BEGIN Material to process

(* ===== verification/Node.v ===== *)
(** * The node: the switch, its circuits and its links

    The steps of the switch of [Switch], with the part of a link
    (htlcswitch/link.go) that circuits and mailboxes depend on: an add that the
    link takes from its mailbox is logged, its circuit is opened, and with the
    next signature it is an HTLC of the channel, which the peer resolves; a
    response is taken, and with a signature the incoming HTLC is done. What a
    channel has signed stays over restarts of links and of the node. *)

From S2P Require Import Prelude UpdateLog Tlv CircuitMap CircuitSpec CircuitRefine Forwarding Packet Mailbox Switch.

Implicit Types (p : htlc_packet) (k : circuit_key) (cid : Z).

(** ** State *)

(** A link: the index of the next HTLC of the commitment, the adds that are
    logged behind it, and how many of these have their circuits opened. *)
Record link_state := LinkState { ls_committed : Z; ls_log : list htlc_packet; ls_opened : nat }.

Definition new_link : link_state := LinkState 0 [] 0.

(** What a response says: a preimage, or a failure. *)
Definition answer : Type := option bytes.
Definition answer_of (m : htlc_msg) : answer := match m with UpdateFulfillHTLC r => Some r | _ => None end.

Inductive htlc_status := InFlight | Settled (preimage : bytes) | FailedBack.
Definition status_of (a : answer) : htlc_status := match a with Some r => Settled r | None => FailedBack end.

Record node := Node {
  nd_switch : switch;
  nd_links : gmap Z link_state;                            (* by channel id *)
  nd_sent : gmap circuit_key (htlc_packet * htlc_status);  (* the outgoing HTLCs *)
  nd_done : gmap circuit_key answer;                       (* the incoming HTLCs that are answered *)
}.
Implicit Types n : node.

Definition link_of cid n : link_state := default new_link (nd_links n !! cid).
Definition set_switch s n : node := Node s (nd_links n) (nd_sent n) (nd_done n).
Definition set_link cid l n : node := Node (nd_switch n) (<[cid := l]> (nd_links n)) (nd_sent n) (nd_done n).
Definition set_sent x n : node := Node (nd_switch n) (nd_links n) x (nd_done n).
Definition set_done x n : node := Node (nd_switch n) (nd_links n) (nd_sent n) x.

(** Mailboxes *)
Definition mailbox_of cid n : option mailbox := mo_mailboxes (sw_mail (nd_switch n)) !! cid.
Definition put_mailbox cid (mb : mailbox) n : node :=
  set_switch (set_mail (set_mailbox cid mb (sw_mail (nd_switch n))) (nd_switch n)) n.
Definition ack_in cid k n : node :=
  match mailbox_of cid n with Some mb => put_mailbox cid (ack_packet k mb).1 n | None => n end.

(** An outgoing HTLC of the peer is answered. *)
Definition answer_htlc (out : circuit_key) (a : answer) n : node :=
  match nd_sent n !! out with
  | Some (p, InFlight) => set_sent (<[out := (p, status_of a)]> (nd_sent n)) n
  | _ => n
  end.

(** An incoming HTLC is answered, once. *)
Definition note_done k (a : answer) n : node :=
  match nd_done n !! k with Some _ => n | None => set_done (<[k := a]> (nd_done n)) n end.

Section Node.
Context {KP : CircuitPrims} {TP : TlvPrims} {OP : OnionPrims}.
Context (cfg : switch_config).
Context (sid_of : Z → Z).                (* the short id of a channel *)

(** ** Links *)

Definition link_out cid (l : link_state) (i : nat) : circuit_key := (sid_of cid, ls_committed l + Z.of_nat i).

(** What a mailbox sends to the switch when it fails an add. *)
Definition refused (r : mailbox * option htlc_packet) cid n : node :=
  let n := put_mailbox cid r.1 n in
  match r.2 with
  | Some p => set_switch (forward_packets cfg true [p] (nd_switch n)) n
  | None => n
  end.

(** [handleDownstreamUpdateAdd] on what the courier sends: the channel takes the
    add, or the mailbox fails it. A response waits for [link_complete]. *)
Definition link_receive cid (accepted update : bool) n : node :=
  match mailbox_of cid n with
  | None => n
  | Some mb =>
      match courier_send (courier_peek mb) with
      | (_, None) => n
      | (mb, Some p) =>
          if is_add (p_htlc p) then
            if accepted then
              let l := link_of cid n in
              set_link cid (LinkState (ls_committed l) (ls_log l ++ [p]) (ls_opened l)) (put_mailbox cid mb n)
            else refused (fail_add update p mb) cid n
          else put_mailbox cid mb n
      end
  end.

(** The deadline of the next add. *)
Definition mailbox_expire cid (update : bool) n : node :=
  match mailbox_of cid n with
  | None => n
  | Some mb =>
      let mb := courier_peek mb in
      match mb_courier mb with
      | Some (InHand _ (Some _)) => refused (courier_expire update mb) cid n
      | _ => n
      end
  end.

(** [updateCommitTx]: the keystones of the batch... *)
Definition keystone_batch cid (l : link_state) : list keystone :=
  drop (ls_opened l) (imap (λ i p, Keystone (in_key p) (link_out cid l i)) (ls_log l)).

Definition link_open (db_ok : bool) cid n : node :=
  let l := link_of cid n in
  let '(cm, r) := open_circuits db_ok (keystone_batch cid l) (sw_circuits (nd_switch n)) in
  let n := set_switch (set_circuits cm (nd_switch n)) n in
  match r with
  | Ok _ => set_link cid (LinkState (ls_committed l) (ls_log l) (length (ls_log l))) n
  | Err _ => n
  end.

(** ... and the signature, with [ackDownStreamPackets]. *)
Definition link_sign cid n : node :=
  let l := link_of cid n in
  if (ls_opened l <? length (ls_log l))%nat then n
  else
    let sent := foldl (λ m x, <[link_out cid l x.1 := (x.2, InFlight)]> m) (nd_sent n) (imap pair (ls_log l)) in
    let n := set_link cid (LinkState (ls_committed l + Z.of_nat (length (ls_log l))) [] 0) (set_sent sent n) in
    foldl (λ n p, ack_in cid (in_key p) n) n (ls_log l).

(** The response to [k] that the link took, which a signature has removed from
    the channel. *)
Definition response_to k (mb : mailbox) : option htlc_packet :=
  e ← q_index (mb_reps mb) !! k; elem_packet e (q_elems (mb_reps mb)).

Definition link_complete (db_ok : bool) cid k n : node :=
  match mailbox_of cid n ≫= response_to k with
  | None => n
  | Some p =>
      let n := note_done k (answer_of (p_htlc p)) n in
      let '(cm, r) := delete_circuits db_ok [k] (sw_circuits (nd_switch n)) in
      let n := set_switch (set_circuits cm (nd_switch n)) n in
      match r with Ok _ => ack_in cid k n | Err _ => n end
  end.

(** [Stop], and [Start] once more; a link that cannot write what it trims does
    not come up. *)
Definition link_restart (db_ok : bool) cid n : node :=
  let l := link_of cid n in
  let n := match mailbox_of cid n with Some mb => put_mailbox cid (reset_packets mb) n | None => n end in
  let '(cm, _) := trim_open_circuits db_ok (sid_of cid) (ls_committed l) (sw_circuits (nd_switch n)) in
  set_link cid (LinkState (ls_committed l) [] 0) (set_switch (set_circuits cm (nd_switch n)) n).

(** ** Our own payments *)

(** A goroutine of a response runs; the payment has its result when it is stored. *)
Definition local_response (i : nat) (store_ok ack_ok db_ok : bool) n : node :=
  match sw_local (nd_switch n) !! i with
  | None => n
  | Some p =>
      let s := set_local (delete i (sw_local (nd_switch n))) (nd_switch n) in
      let n := set_switch (handle_local_response store_ok ack_ok db_ok p s).1 n in
      if store_ok then note_done (in_key p) (answer_of (p_htlc p)) n else n
  end.

(** ** A restart *)

(** What is lost is what [new_switch] does not have. *)
Definition restart_node (env : restart_env) (height : Z) n : node :=
  let s := nd_switch n in
  match new_circuit_map env (cm_db (sw_circuits s)) with
  | Err _ => n
  | Ok cm =>
      Node (set_settle_fails [] (sw_acked s) (set_res_msgs (sw_res_msgs s) (set_network_results (sw_network_results s)
              (new_switch height cm))))
        ((λ l, LinkState (ls_committed l) [] 0) <$> nd_links n) (nd_sent n) (nd_done n)
  end.

(** ** Steps *)

Inductive node_op :=
| NForward (db_ok : bool) (packets : list htlc_packet)
| NHandle (pick : nat)
| NLocal (i : nat) (store_ok ack_ok db_ok : bool)
| NSend (db_ok : bool) (first_hop attempt_id : Z) (hash : bytes) (amount expiry : Z) (records : custom_records)
| NReceive cid (accepted update : bool)
| NExpire cid (update : bool)
| NOpen (db_ok : bool) cid
| NSign cid
| NAnswer (out : circuit_key) (a : answer)
| NComplete (db_ok : bool) cid k
| NLinkRestart (db_ok : bool) cid
| NContract (db_ok : bool) (out : circuit_key) (r : resolution)
| NResolutions
| NResponses (responses : list (circuit_key * htlc_msg))
| NSettleFails (pkgs : list fwd_pkg)
| NAckPending (ack_ok : bool)
| NAddLink (start_ok : bool) (link : channel_link)
| NRemoveLink cid
| NSpliceScids cid (scids : list Z)
| NAlias cid (alias : Z)
| NShortChanId (link : channel_link)
| NHeight (height : Z)
| NCleanStore (keep : gset Z)
| NRestart (env : restart_env) (height : Z).

Definition node_do (op : node_op) n : node :=
  let s := nd_switch n in
  let sw x := set_switch x n in
  match op with
  | NForward db_ok packets => sw (forward_packets cfg db_ok packets s)
  | NHandle pick => sw (htlc_forwarder cfg pick s)
  | NLocal i store_ok ack_ok db_ok => local_response i store_ok ack_ok db_ok n
  | NSend db_ok first_hop id hash amount expiry records => sw (send_htlc cfg db_ok first_hop id hash amount expiry records s).1
  | NReceive cid accepted update => link_receive cid accepted update n
  | NExpire cid update => mailbox_expire cid update n
  | NOpen db_ok cid => link_open db_ok cid n
  | NSign cid => link_sign cid n
  | NAnswer out a => answer_htlc out a n
  | NComplete db_ok cid k => link_complete db_ok cid k n
  | NLinkRestart db_ok cid => link_restart db_ok cid n
  | NContract db_ok out r => sw (process_contract_resolution cfg db_ok out r s).1
  | NResolutions => sw (reforward_resolutions cfg s)
  | NResponses l => sw (reforward_fwd_responses cfg l s).1
  | NSettleFails pkgs => sw (reforward_settle_fails cfg pkgs s)
  | NAckPending ok => sw (ack_pending ok s)
  | NAddLink ok link => sw (add_link ok link s).1
  | NRemoveLink cid => sw (remove_link cid s)
  | NSpliceScids cid scids => sw (add_splice_scids cid scids s).1
  | NAlias cid alias => sw (add_alias_for_link cid alias s).1
  | NShortChanId link => sw (update_short_chan_id link s).1
  | NHeight h => sw (set_height h s)
  | NCleanStore keep => sw (clean_store keep s)
  | NRestart env h => restart_node env h n
  end.

(** ** What the rest of the node keeps to *)

(** The answer of an outgoing HTLC, as its channel or the chain has it. *)
Definition answered n (out : circuit_key) (a : answer) : Prop := ∃ p, nd_sent n !! out = Some (p, status_of a).

(** A link forwards an HTLC that it has not answered, of a channel that is not
    the id of our own payments; a response says what the outgoing HTLC came to. *)
Definition forwardable n p : Prop :=
  p_has_source p = false ∧
  match p_htlc p with
  | UpdateAddHTLC hash amount expiry _ =>
      p_incoming_chan_id p ≠ source ∧ amount = p_amount p ∧ expiry = p_outgoing_timeout p ∧
      nd_done n !! in_key p = None ∧ fresh_circuit (new_payment_circuit hash p)
  | OtherMsg => True
  | m => answered n (packet_out_key p) (answer_of m)
  end.

(** The node's channels, at a restart: none is closed; each that has opened
    circuits behind its commitment is among them, with its next index. *)
Record restarts n (env : restart_env) : Prop := {
  rs_closed channels : re_closed_channels env = Ok channels → closed_set channels = ∅;
  rs_next channels b sid start : re_open_channels env = Ok channels → (b, sid, Ok start) ∈ channels →
    ∃ cid, sid = sid_of cid ∧ start = ls_committed (link_of cid n);
  rs_all channels cid : re_open_channels env = Ok channels → (0 < ls_opened (link_of cid n))%nat →
    (false, sid_of cid, Ok (ls_committed (link_of cid n))) ∈ channels;
}.

(** The contract: the writes of a forwarded batch and of a link's trimming
    succeed (where the first fails, [NodeToy.failed_write_loses]); a packet to
    forward is [forwardable]; an attempt of ours is a new one; indexes do not run
    out; responses of the chain, of the packages and of the peer are the answers
    of the outgoing HTLCs; at a restart no channel is closed. *)
Definition op_keeps (op : node_op) n : Prop :=
  match op with
  | NForward db_ok packets => db_ok = true ∧ ∀ p, p ∈ packets → forwardable n p
  | NSend _ first_hop id hash amount expiry records =>
      nd_done n !! (source, id) = None ∧
      fresh_circuit (new_payment_circuit hash (set_amount amount (set_outgoing_chan_id first_hop
        (set_source (source, id) (empty_packet (UpdateAddHTLC hash amount expiry records))))))
  | NOpen _ cid => ls_committed (link_of cid n) + Z.of_nat (length (ls_log (link_of cid n))) < 2 ^ 64
  | NLinkRestart db_ok _ => db_ok = true
  | NContract _ out r => answered n out r
  | NResponses l => ∀ x, x ∈ l → is_response x.2 = true ∧ answered n x.1 (answer_of x.2)
  | NSettleFails pkgs => ∀ pkg id m, pkg ∈ pkgs → (id, m) ∈ fw_settle_fails pkg → is_response m = true →
      answered n (fw_source pkg, id) (answer_of m)
  | NRestart env _ => restarts n env
  | _ => True
  end.

Inductive node_run : node → list node_op → node → Prop :=
| node_end n : node_run n [] n
| node_next n op ops n' : op_keeps op n → node_run (node_do op n) ops n' → node_run n (op :: ops) n'.
End Node.

Definition new_node (height : Z) : node := Node (new_switch height (CircuitMap [] ∅ ∅ ∅ ∅ (CircuitDb ∅ ∅))) ∅ ∅ ∅.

END Material to process

Reproduce, word for word and in full, only the lines above that start at the line with "(alias : Z)" and run through the line with "cid alias s).1", both ends included.

| NAlias cid (alias : Z)
| NShortChanId (link : channel_link)
| NHeight (height : Z)
| NCleanStore (keep : gset Z)
| NRestart (env : restart_env) (height : Z).

Definition node_do (op : node_op) n : node :=
  let s := nd_switch n in
  let sw x := set_switch x n in
  match op with
  | NForward db_ok packets => sw (forward_packets cfg db_ok packets s)
  | NHandle pick => sw (htlc_forwarder cfg pick s)
  | NLocal i store_ok ack_ok db_ok => local_response i store_ok ack_ok db_ok n
  | NSend db_ok first_hop id hash amount expiry records => sw (send_htlc cfg db_ok first_hop id hash amount expiry records s).1
  | NReceive cid accepted update => link_receive cid accepted update n
  | NExpire cid update => mailbox_expire cid update n
  | NOpen db_ok cid => link_open db_ok cid n
  | NSign cid => link_sign cid n
  | NAnswer out a => answer_htlc out a n
  | NComplete db_ok cid k => link_complete db_ok cid k n
  | NLinkRestart db_ok cid => link_restart db_ok cid n
  | NContract db_ok out r => sw (process_contract_resolution cfg db_ok out r s).1
  | NResolutions => sw (reforward_resolutions cfg s)
  | NResponses l => sw (reforward_fwd_responses cfg l s).1
  | NSettleFails pkgs => sw (reforward_settle_fails cfg pkgs s)
  | NAckPending ok => sw (ack_pending ok s)
  | NAddLink ok link => sw (add_link ok link s).1
  | NRemoveLink cid => sw (remove_link cid s)
  | NSpliceScids cid scids => sw (add_splice_scids cid scids s).1
  | NAlias cid alias => sw (add_alias_for_link cid alias s).1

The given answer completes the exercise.